I cannot put up with the double standards of the BBC about what I’m alleged to have said 49 years ago, and what you were putting out on mainstream content. So I want an apology from the BBC for virtually everything you did throughout the 1970s and 80s.

Updated

Farage claims mayoral elections postponed by Labour to stop Reform UK winning them

Nigel Farage, the Reform UK, is holding a press conference. There is a live feed here.

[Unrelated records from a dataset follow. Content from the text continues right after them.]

(* ===== verification/Printf.v ===== *)
(** * Printf: formatted output, printf.c and console.c

    [printf] of the user library and [cprintf] of the kernel, as the sequence of
    characters they hand to [putc] and to [consputc].  A format is a string
    without its terminator; the variable arguments are a list of machine words,
    and a [%s] reads the memory.  [None] is undefined behaviour: an argument that
    was not passed, a string outside the memory, an index outside [buf[16]] or
    [digits]. *)

From S2P Require Import Prelude Mem CString.

Definition MINUS : Z := 45.
Definition PERCENT : Z := 37.

Definition upper_digits : list Z := [48; 49; 50; 51; 52; 53; 54; 55; 56; 57; 65; 66; 67; 68; 69; 70].
Definition lower_digits : list Z := [48; 49; 50; 51; 52; 53; 54; 55; 56; 57; 97; 98; 99; 100; 101; 102].

(** [do{ buf[i++] = digits[x % base]; }while((x /= base) != 0);], with a round
    for each bit of [x] as fuel. *)
Fixpoint put_digits (fuel : nat) (digits : list Z) (x base : Z) (buf : list Z) : option (list Z) :=
  match fuel with
  | O => None
  | S fuel =>
      c ← aget digits (x mod base);
      if bool_decide (length buf < 16)%nat then
        let buf := buf ++ [c] in
        let x := x / base in
        if negb (x =? 0) then put_digits fuel digits x base buf else Some buf
      else None
  end.

(** The sign goes to the end of the buffer, which is printed backwards. *)
Definition put_sign (neg : bool) (buf : list Z) : option (list Z) :=
  if neg then if bool_decide (length buf < 16)%nat then Some (buf ++ [MINUS]) else None
  else Some buf.

Definition printint_with (digits : list Z) (xx base : Z) (sgn : bool) : option (list Z) :=
  let neg := sgn && (xx <? 0) in
  let x := if neg then u32 (- xx) else u32 xx in
  buf ← put_digits 32 digits x base [];
  buf ← put_sign neg buf;
  Some (rev buf).

(** printf.c and console.c *)
Definition printint (xx base : Z) (sgn : bool) : option (list Z) := printint_with upper_digits xx base sgn.
Definition kprintint (xx base : Z) (sign : bool) : option (list Z) := printint_with lower_digits xx base sign.

(** [while( *s != 0) putc( *s++ )] *)
Fixpoint str_at (fuel : nat) (m : mem) (s : Z) : option (list Z) :=
  match fuel with
  | O => None
  | S fuel => c ← m !! s; if c =? 0 then Some [] else l ← str_at fuel m (s + 1); Some (c :: l)
  end.

Definition str_null : list Z := [40; 110; 117; 108; 108; 41].   (* "(null)" *)

Definition put_str (m : mem) (s : Z) : option (list Z) :=
  if s =? 0 then Some str_null else str_at (S (size m)) m s.

(** The letters of the directives. *)
Definition ch_d : Z := 100.
Definition ch_x : Z := 120.
Definition ch_p : Z := 112.
Definition ch_s : Z := 115.
Definition ch_c : Z := 99.

(** [printf]: [pct] says that the last character was a [%]. *)
Fixpoint printf_loop (digits : list Z) (m : mem) (fmt : list Z) (pct : bool) (args : list Z) : option (list Z) :=
  match fmt with
  | [] => Some []
  | c :: fmt =>
      let next out args := l ← printf_loop digits m fmt false args; Some (out ++ l) in
      if negb pct then
        if c =? PERCENT then printf_loop digits m fmt true args else next [c] args
      else if c =? ch_d then
        a ← head args; out ← printint_with digits (s32 a) 10 true; next out (tail args)
      else if (c =? ch_x) || (c =? ch_p) then
        a ← head args; out ← printint_with digits (s32 a) 16 false; next out (tail args)
      else if c =? ch_s then
        a ← head args; out ← put_str m a; next out (tail args)
      else if c =? ch_c then
        a ← head args; next [u8 a] (tail args)
      else if c =? PERCENT then next [c] args
      else next [PERCENT; c] args
  end.
Definition printf (m : mem) (fmt args : list Z) : option (list Z) := printf_loop upper_digits m fmt false args.

(** [cprintf]: the character after a [%] is taken at once. *)
Fixpoint cprintf_loop (digits : list Z) (m : mem) (fmt args : list Z) : option (list Z) :=
  match fmt with
  | [] => Some []
  | c :: fmt =>
      if negb (c =? PERCENT) then l ← cprintf_loop digits m fmt args; Some (c :: l)
      else
        match fmt with
        | [] => Some []
        | c :: fmt =>
            let next out args := l ← cprintf_loop digits m fmt args; Some (out ++ l) in
            if c =? ch_d then
              a ← head args; out ← printint_with digits (s32 a) 10 true; next out (tail args)
            else if (c =? ch_x) || (c =? ch_p) then
              a ← head args; out ← printint_with digits (s32 a) 16 false; next out (tail args)
            else if c =? ch_s then
              a ← head args; out ← put_str m a; next out (tail args)
            else if c =? PERCENT then next [PERCENT] args
            else next [PERCENT; c] args
        end
  end.
Definition cprintf (m : mem) (fmt args : list Z) : option (list Z) := cprintf_loop lower_digits m fmt args.

(** ** Numbers *)

(** The value of the digits [ds], the most significant first. *)
Definition num_value (base : Z) (ds : list Z) : Z := fold_left (fun n d => n * base + d) ds 0.

Lemma num_value_snoc base ds d : num_value base (ds ++ [d]) = num_value base ds * base + d.
Proof. unfold num_value. by rewrite fold_left_app. Qed.

(** The digits come out with the least significant first; [k] of them are
    enough for a number below [base^k]. *)
Lemma put_digits_ok digits base k : 1 < base -> base <= Z.of_nat (length digits) ->
  forall fuel x buf, (0 < k <= fuel)%nat -> 0 <= x < base ^ Z.of_nat k -> (length buf + k <= 16)%nat ->
  exists ds cs, put_digits fuel digits x base buf = Some (buf ++ rev cs) /\
    Forall2 (fun d c => 0 <= d < base /\ aget digits d = Some c) ds cs /\
    num_value base ds = x /\ (0 < length ds <= k)%nat /\ (x <> 0 -> head ds <> Some 0) /\ (x = 0 -> ds = [0]).
Proof.
  intros Hb Hlen. induction k as [|k IH]; intros fuel x buf Hk Hx Hbuf; [lia|].
  destruct fuel as [|fuel]; [lia|]. cbn [put_digits].
  assert (Hmod : 0 <= x mod base < base) by (apply Z.mod_pos_bound; lia).
  destruct (aget_is_Some digits (x mod base)) as [c Hc]; [lia|]. rewrite Hc. cbn [mbind option_bind].
  rewrite bool_decide_eq_true_2 by lia. cbv zeta. destruct (Z.eqb_spec (x / base) 0) as [H0|H0]; cbn [negb].
  - exists [x mod base], [c]. split_and!; try done; cbn; try lia.
    + constructor; [done|constructor].
    + unfold num_value. cbn. pose proof (Z.div_mod x base ltac:(lia)). lia.
    + intros Hx0 [= Hm]. pose proof (Z.div_mod x base ltac:(lia)). lia.
    + intros ->. by rewrite Z.mod_0_l by lia.
  - assert (Hlt : 0 <= x / base < base ^ Z.of_nat k).
    { split; [apply Z.div_pos; lia|]. apply Z.div_lt_upper_bound; [lia|].
      rewrite <- Z.pow_succ_r, <- Nat2Z.inj_succ by lia. apply Hx. }
    assert (Hk0 : (0 < k)%nat) by (destruct k; [cbn in Hlt; lia|lia]).
    destruct (IH fuel (x / base) (buf ++ [c])) as (ds & cs & Hrun & HF & Hv & Hl & Hhd & _); [lia|done|rewrite length_app; cbn; lia|].
    exists (ds ++ [x mod base]), (cs ++ [c]). rewrite Hrun, rev_app_distr, <- app_assoc. split_and!; try done.
    + apply Forall2_app; [done|]. constructor; [done|constructor].
    + rewrite num_value_snoc, Hv. pose proof (Z.div_mod x base ltac:(lia)). lia.
    + rewrite length_app. cbn. lia.
    + rewrite length_app. cbn. lia.
    + intros _. specialize (Hhd H0). by destruct ds.
    + intros ->. by rewrite Z.div_0_l in H0 by lia.
Qed.

(** Reading a number back: the inverse tables and an optional minus. *)
Definition digit_of (c : Z) : Z :=
  if (48 <=? c) && (c <=? 57) then c - 48
  else if (65 <=? c) && (c <=? 70) then c - 55
  else c - 87.
Definition read_num (base : Z) (s : list Z) : Z :=
  match s with
  | c :: s' => if c =? MINUS then - num_value base (map digit_of s') else num_value base (map digit_of s)
  | [] => 0
  end.

(** Both tables are inverted by [digit_of]. *)
Definition good_table (digits : list Z) : Prop :=
  length digits = 16%nat /\ forall d c, aget digits d = Some c -> digit_of c = d /\ c <> MINUS.

Lemma good_table_check digits :
  length digits = 16%nat ->
  Forall (fun '(d, c) => digit_of c = d /\ c <> MINUS) (imap (fun i c => (Z.of_nat i, c)) digits) ->
  good_table digits.
Proof.
  intros Hl H. split; [done|]. intros d c Hc. pose proof (aget_Some_range _ _ _ Hc).
  rewrite <- (Z2Nat.id d), aget_nat in Hc by lia. rewrite Forall_lookup in H.
  specialize (H (Z.to_nat d) (Z.of_nat (Z.to_nat d), c)). rewrite list_lookup_imap, Hc, Z2Nat.id in H by lia. by apply H.
Qed.

Lemma upper_good : good_table upper_digits.
Proof. apply good_table_check; [done|]. vm_compute. repeat constructor; discriminate. Qed.
Lemma lower_good : good_table lower_digits.
Proof. apply good_table_check; [done|]. vm_compute. repeat constructor; discriminate. Qed.

Lemma digits_back digits ds cs base : good_table digits ->
  Forall2 (fun d c => 0 <= d < base /\ aget digits d = Some c) ds cs ->
  map digit_of cs = ds /\ Forall (fun c => c <> MINUS) cs.
Proof.
  intros [_ Hg]. induction 1 as [|d c ds cs [_ Hc] _ [IH1 IH2]]; [done|]. destruct (Hg _ _ Hc) as [Hd Hm].
  cbn. rewrite Hd, IH1. split; [done|by constructor].
Qed.

(** Printing a number, for a base with at most [k] digits. *)
Lemma printint_with_ok digits xx base sgn k :
  good_table digits -> 1 < base <= 16 -> 2 ^ 32 <= base ^ Z.of_nat k -> (k <= 15)%nat ->
  is_s32 xx ->
  exists out, printint_with digits xx base sgn = Some out /\ (length out <= k + 1)%nat /\
    read_num base out = (if sgn then xx else u32 xx).
Proof.
  intros Hg Hb Hk Hk15 Hxx. unfold printint_with. set (neg := sgn && (xx <? 0)).
  set (x := if neg then u32 (- xx) else u32 xx).
  assert (Hx : is_u32 x) by (unfold x; destruct neg; apply u32_range). unfold is_u32 in Hx.
  assert (Hk0 : (0 < k)%nat) by (destruct k; [cbn in Hk; lia|lia]).
  destruct (put_digits_ok digits base k ltac:(lia) ltac:(destruct Hg; lia) 32 x [] ltac:(lia) ltac:(lia) ltac:(cbn; lia))
    as (ds & cs & -> & HF & Hv & Hl & _). cbn [app mbind option_bind].
  destruct (digits_back _ _ _ _ Hg HF) as [Hds Hm]. pose proof (Forall2_length _ _ _ HF) as Hlen.
  unfold put_sign. destruct neg eqn:Hneg.
  - apply andb_true_iff in Hneg as [-> Hlt]. rewrite bool_decide_eq_true_2 by (rewrite length_rev; lia).
    cbn [mbind option_bind]. rewrite rev_app_distr, rev_involutive. cbn [rev app]. eexists. split_and!; [done|cbn; lia|].
    cbn [read_num]. rewrite Z.eqb_refl, Hds, Hv. unfold x. unfold is_s32 in Hxx. rewrite u32_small; lia.
  - cbn [mbind option_bind]. rewrite rev_involutive. eexists. split_and!; [done|lia|].
    destruct cs as [|c cs]; [cbn in Hlen; lia|]. cbn [read_num]. apply Forall_cons in Hm as [Hc _].
    destruct (Z.eqb_spec c MINUS); [done|]. rewrite Hds, Hv. unfold x. destruct sgn; [|done].
    cbn in Hneg. unfold is_s32 in Hxx. rewrite u32_small; lia.
Qed.

(** C38. Printed numbers read back: [printint] of the user library and of the kernel
    never overrun their buffer of 16, and the characters they print denote the
    number, in decimal with its sign, in hexadecimal as an unsigned word. *)
Theorem printint_roundtrip xx :
  is_s32 xx ->
  (exists out, printint xx 10 true = Some out /\ read_num 10 out = xx /\ (length out <= 11)%nat) /\
  (exists out, printint xx 16 false = Some out /\ read_num 16 out = u32 xx /\ (length out <= 9)%nat) /\
  (exists out, kprintint xx 10 true = Some out /\ read_num 10 out = xx /\ (length out <= 11)%nat) /\
  (exists out, kprintint xx 16 false = Some out /\ read_num 16 out = u32 xx /\ (length out <= 9)%nat).
Proof.
  intros Hx. split_and!.
  - destruct (printint_with_ok upper_digits xx 10 true 10) as (out & ? & ? & ?); eauto using upper_good; cbn; lia.
  - destruct (printint_with_ok upper_digits xx 16 false 8) as (out & ? & ? & ?); eauto using upper_good; cbn; lia.
  - destruct (printint_with_ok lower_digits xx 10 true 10) as (out & ? & ? & ?); eauto using lower_good; cbn; lia.
  - destruct (printint_with_ok lower_digits xx 16 false 8) as (out & ? & ? & ?); eauto using lower_good; cbn; lia.
Qed.

(** ** printf and cprintf *)

(** The format has no [%c], which only [printf] knows. *)
Fixpoint no_pct_c (fmt : list Z) (pct : bool) : bool :=
  match fmt with
  | [] => true
  | c :: fmt => if pct then negb (c =? ch_c) && no_pct_c fmt false else no_pct_c fmt (c =? PERCENT)
  end.

(** The two formatters agree: with the same table of digits, [printf] and
    [cprintf] print the same characters for every format without [%c]. *)
Theorem printf_agrees_with_cprintf digits m fmt args :
  no_pct_c fmt false = true -> printf_loop digits m fmt false args = cprintf_loop digits m fmt args.
Proof.
  remember (length fmt) as n eqn:Hn. assert (Hle : (length fmt <= n)%nat) by lia. clear Hn.
  revert fmt args Hle. induction n as [|n IH]; intros [|c fmt] args Hle Hc; cbn in Hle; try done; try lia.
  cbn [printf_loop cprintf_loop no_pct_c] in *. cbv zeta. cbn [negb].
  destruct (Z.eqb_spec c PERCENT) as [->|Hne]; cbn [negb].
  - destruct fmt as [|c fmt]; [done|]. cbn [printf_loop no_pct_c negb] in *. cbv zeta.
    apply andb_true_iff in Hc as [Hcc Hc]. cbn in Hle.
    assert (IH' : forall args, printf_loop digits m fmt false args = cprintf_loop digits m fmt args).
    { intros. apply IH; [lia|done]. }
    destruct (head args) as [a|]; cbn [mbind option_bind].
    + destruct (c =? ch_d); [destruct (printint_with _ _ _ _); [cbn [mbind option_bind]; by rewrite IH'|done]|].
      destruct ((c =? ch_x) || (c =? ch_p));
        [destruct (printint_with _ _ _ _); [cbn [mbind option_bind]; by rewrite IH'|done]|].
      destruct (c =? ch_s); [destruct (put_str m a); [cbn [mbind option_bind]; by rewrite IH'|done]|].
      destruct (c =? ch_c); [done|]. destruct (Z.eqb_spec c PERCENT) as [->|]; by rewrite IH'.
    + destruct (c =? ch_d); [done|]. destruct ((c =? ch_x) || (c =? ch_p)); [done|].
      destruct (c =? ch_s); [done|].
      destruct (c =? ch_c); [done|]. destruct (Z.eqb_spec c PERCENT) as [->|]; by rewrite IH'.
  - rewrite IH; [done|lia|]. destruct (Z.eqb_spec c PERCENT); [done|exact Hc].
Qed.

Lemma printint_roundtrip_witness : exists out, printint (-2147483648) 10 true = Some out /\ read_num 10 out = -2147483648.
Proof.
  destruct (printint_roundtrip (-2147483648)) as [(out & H1 & H2 & _) _]; [split; vm_compute; done|].
  exists out. by split.
Defined.

(** "x=%x%" *)
Lemma printf_agrees_with_cprintf_witness :
  printf_loop lower_digits ∅ [120; 61; 37; 120; 37] false [255] = Some [120; 61; 102; 102].
Proof. rewrite (printf_agrees_with_cprintf lower_digits ∅ [120; 61; 37; 120; 37] [255]); by vm_compute. Defined.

He starts with a spiel about how Labour is “authoritarian”. He criticises the plan for the police to use more facial recognition, the plans to limit the use of jury trial.

And then he move on to the mayoral elections being cancelled – the main point of the press conference.

He says he spoke to a senior council figure in Essex this morning (where he is an MP), and he says they said they were ready for the elections.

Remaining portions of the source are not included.